M. Vambéry rapporte (il y a vingt ans de cela), qu’au retour d’une alamane, un jeune Turcoman ayant raconté ses exploits aux habitans de l’aoul, tous le suivirent pour voir ses prisonniers ; Vambéry en fit de même et voici ce qu’il vit : « Au milieu d’une tente se trouvaient étendus deux Persans, pâles, couverts de sang et de poussière dont on enferrait les membres; les fers de l’un étant trop étroits, le Turcoman y faisait entrer ses chevilles de force sans s’inquiéter de ses cris déchirans. Dans un coin, deux enfans tremblans étaient assis à terre, regardant tristement le Persan torturé, car c’était leur père ; ils avaient bien envie de pleurer, mais les regards terribles du brigand les en empêchaient. Une jeune fille de quinze à seize ans, les cheveux en désordre, les vêtemens déchirés et couverts de sang était accroupie dans un autre coin et sanglotait. Quelques Turcomanes, poussées par la curiosité, lui demandèrent si elle était blessée : « Je ne suis pas blessée, répondit-elle en pleurant; ce sang est celui de ma bonne mère. » Elle raconta ensuite comment elle avait été mise en croupe sur le coursier de son ravisseur pendant que sa mère devait suivre à pied, attachée à l’étrier.
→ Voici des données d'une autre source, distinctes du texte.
(** An active descriptor describes whole pages of its layout inside the arena. *)
Definition descriptor_ok (cap : Z) (layouts : list HostKVPageLayout) (d : Descriptor) : Prop :=
  1 <= d_generation d <= U32_MAX /\
  (d_active d = true ->
   0 <= d_offset d /\ d_offset d + d_bytes d <= cap /\ 1 <= d_pages d <= U32_MAX /\
   exists l, layouts.[d_layout d] = Some l /\ d_bytes d = hl_page_stride l * d_pages d).

Record arena_wf (a : HostKVArena) : Prop := {
  aw_this : 0 < a_this a;
  aw_cap : 0 <= a_capacity a <= SIZE_MAX;
  (** there is a descriptor for every page the arena can hold *)
  aw_room : exists m, 0 < m /\ Forall (fun l => m <= hl_page_stride l <= SIZE_MAX) (a_layouts a) /\
              vsize (a_descriptors a) = a_capacity a / m;
  aw_count : vsize (a_descriptors a) <= U32_MAX;
  aw_desc : forall i d, (a_descriptors a).[i] = Some d -> descriptor_ok (a_capacity a) (a_layouts a) d;
  aw_free_nodup : NoDup (a_free_descriptors a);
  aw_free : forall i, i ∈ a_free_descriptors a <->
              exists d, (a_descriptors a).[i] = Some d /\ d_active d = false;
  aw_extents : extents_ok 0 (a_capacity a) (a_free_extents a);
  (** every byte is free or belongs to one active descriptor, never both *)
  aw_cover : forall b, 0 <= b < a_capacity a -> cover_count a b = 1;
  aw_occupied : a_occupied a = zsum (map active_bytes (a_descriptors a));
  aw_total : extents_total (a_free_extents a) + a_occupied a = a_capacity a;
}.

Lemma covers_nonneg b d : 0 <= covers b d <= 1.
Proof. unfold covers. case_match; lia. Qed.

Lemma covers_sum_nonneg b ds : 0 <= zsum (map (covers b) ds).
Proof. apply zsum_nonneg, Forall_map, Forall_forall. intros d _. apply covers_nonneg. Qed.

Lemma covers_sum_ge b ds i d : ds.[i] = Some d -> covers b d <= zsum (map (covers b) ds).
Proof.
  intros Hi. apply zsum_elem_le.
  - apply Forall_map, Forall_forall. intros x _. apply covers_nonneg.
  - apply list_elem_of_fmap_2. by eapply vget_elem.
Qed.

Lemma stride_bounds a l : arena_wf a -> l ∈ a_layouts a -> 0 < hl_page_stride l <= SIZE_MAX.
Proof.
  intros H Hl. destruct (aw_room _ H) as (m & Hm & Hf & _). rewrite Forall_forall in Hf.
  specialize (Hf l Hl). lia.
Qed.

(** Facts about an active descriptor. *)
Lemma active_descriptor a i d :
  arena_wf a -> (a_descriptors a).[i] = Some d -> d_active d = true ->
  0 < d_bytes d /\ 0 <= d_offset d /\ d_offset d + d_bytes d <= a_capacity a /\
  d_bytes d <= a_occupied a /\ a_occupied a <= a_capacity a /\
  (forall b, d_offset d <= b < d_offset d + d_bytes d -> byte_free (a_free_extents a) b = false).
Proof.
  intros H Hi Ha. destruct (aw_desc _ H i d Hi) as [_ Hd]. destruct (Hd Ha) as (? & ? & ? & l & Hl & Hb).
  pose proof (stride_bounds a l H (vget_elem _ _ _ Hl)).
  assert (0 < d_bytes d) by nia.
  assert (Hle : d_bytes d <= a_occupied a).
  { rewrite (aw_occupied _ H). replace (d_bytes d) with (active_bytes d) by (unfold active_bytes; by rewrite Ha).
    apply zsum_elem_le; [|apply list_elem_of_fmap_2; by eapply vget_elem].
    apply Forall_map, Forall_forall. intros x Hx. apply elem_vget in Hx as (j & Hj & _).
    unfold active_bytes. destruct (d_active x) eqn:Hax; [|lia].
    destruct (aw_desc _ H j x Hj) as [_ Hd']. destruct (Hd' Hax) as (? & ? & ? & l' & Hl' & ?).
    pose proof (stride_bounds a l' H (vget_elem _ _ _ Hl')). nia. }
  pose proof (aw_total _ H). pose proof (runs_total_bounds _ _ _ (aw_extents _ H)) as [? _].
  unfold extents_total in *. repeat split; try lia.
  intros b Hb'. pose proof (aw_cover _ H b ltac:(lia)) as Hc. unfold cover_count in Hc.
  pose proof (covers_sum_ge b _ _ _ Hi) as Hg. unfold covers at 1 in Hg.
  rewrite Ha, (proj2 (Z.leb_le _ _)), (proj2 (Z.ltb_lt _ _)) in Hg by lia. cbn in Hg.
  destruct (byte_free _ b); [lia|done].
Qed.

(** ** Release *)
Lemma release_descriptor_wf a i d :
  arena_wf a -> (a_descriptors a).[i] = Some d -> d_active d = true ->
  let r := release_descriptor a i (d_generation d) in
  snd r = true /\ arena_wf (fst r).
Proof.
  intros H Hi Ha. destruct (active_descriptor a i d H Hi Ha) as (Hb & Ho & Hc & Hoc & Hcap & Hnf).
  pose proof (vget_Some_bounds _ _ _ Hi) as Hib. pose proof (aw_cap _ H) as Hcp.
  unfold release_descriptor. rewrite Hi, Ha, Z.eqb_refl. cbn [negb orb fst snd]. split; [done|].
  destruct (insert_extent_Ok 0 (a_capacity a) (a_free_extents a) (mkExtent (d_offset d) (d_bytes d)))
    as (He & Hf & Ht); try apply H; cbn; try lia.
  { intros b. unfold in_extent, in_run. cbn. intros Hin. apply Hnf. lia. }
  rewrite wrap64_small by (unfold SIZE_MAX in *; lia).
  set (d' := mkDescriptor _ _ _ _ _ _).
  constructor; cbn; try apply H; try done.
  - rewrite vsize_vset. apply H.
  - rewrite vsize_vset. apply H.
  - intros j x. rewrite vget_vset. case_match; [|apply H]. intros [= <-].
    destruct (aw_desc _ H i d Hi) as [Hg _]. split; [by apply increment_generation_spec|done].
  - apply NoDup_app. split; [apply H|]. split; [|apply NoDup_singleton].
    intros x Hx ->%list_elem_of_singleton. apply (aw_free _ H) in Hx as (y & Hy & ?). congruence.
  - intros j. rewrite elem_of_app, list_elem_of_singleton, (aw_free _ H), vget_vset.
    destruct (Z.eqb_spec i j) as [<-|Hne].
    + rewrite (proj2 (Z.leb_le _ _)), (proj2 (Z.ltb_lt _ _)) by lia. cbn. split; [|by right].
      intros _. by exists d'.
    + cbn. split; [intros [?|?]; [done|congruence]|by left].
  - intros b Hbb. pose proof (aw_cover _ H b Hbb) as Hcv. unfold cover_count in *.
    cbn [a_descriptors a_free_extents]. rewrite Hf, (zsum_map_vset _ _ _ _ _ Hi).
    specialize (Hnf b). revert Hcv Hnf. generalize (zsum (map (covers b) (a_descriptors a))).
    unfold in_extent, in_run, covers. cbn. rewrite Ha. cbn.
    destruct (byte_free (a_free_extents a) b), (Z.leb_spec (d_offset d) b),
      (Z.ltb_spec b (d_offset d + d_bytes d)); cbn; intros s Hcv Hnf; try lia.
  - rewrite (zsum_map_vset _ _ _ _ _ Hi), (aw_occupied _ H).
    generalize (zsum (map active_bytes (a_descriptors a))). unfold active_bytes. rewrite Ha. cbn. lia.
  - cbn [x_bytes] in Ht. rewrite Ht. pose proof (aw_total _ H). lia.
Qed.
Après une course d’une heure, sa mère, épuisée, s’affaissa sur le sol ; le Turcoman essaya d’abord de ranimer ses forces à coups de fouet ; n’y réussissant pas et ne voulant pas rester en arrière, il tira son sabre et lui abattit la tête ; le sang, jaillissant, avait éclaboussé la jeune fille, le cheval et le cavalier. » Et, pendant que ceci se passait dans la tente, les parens du brigand étaient occupés au dehors à examiner le butin ; les matrones palpaient avidement les ustensiles de ménage, les enfans sautaient autour de ces dépouilles, dont ils s’affublaient en riant.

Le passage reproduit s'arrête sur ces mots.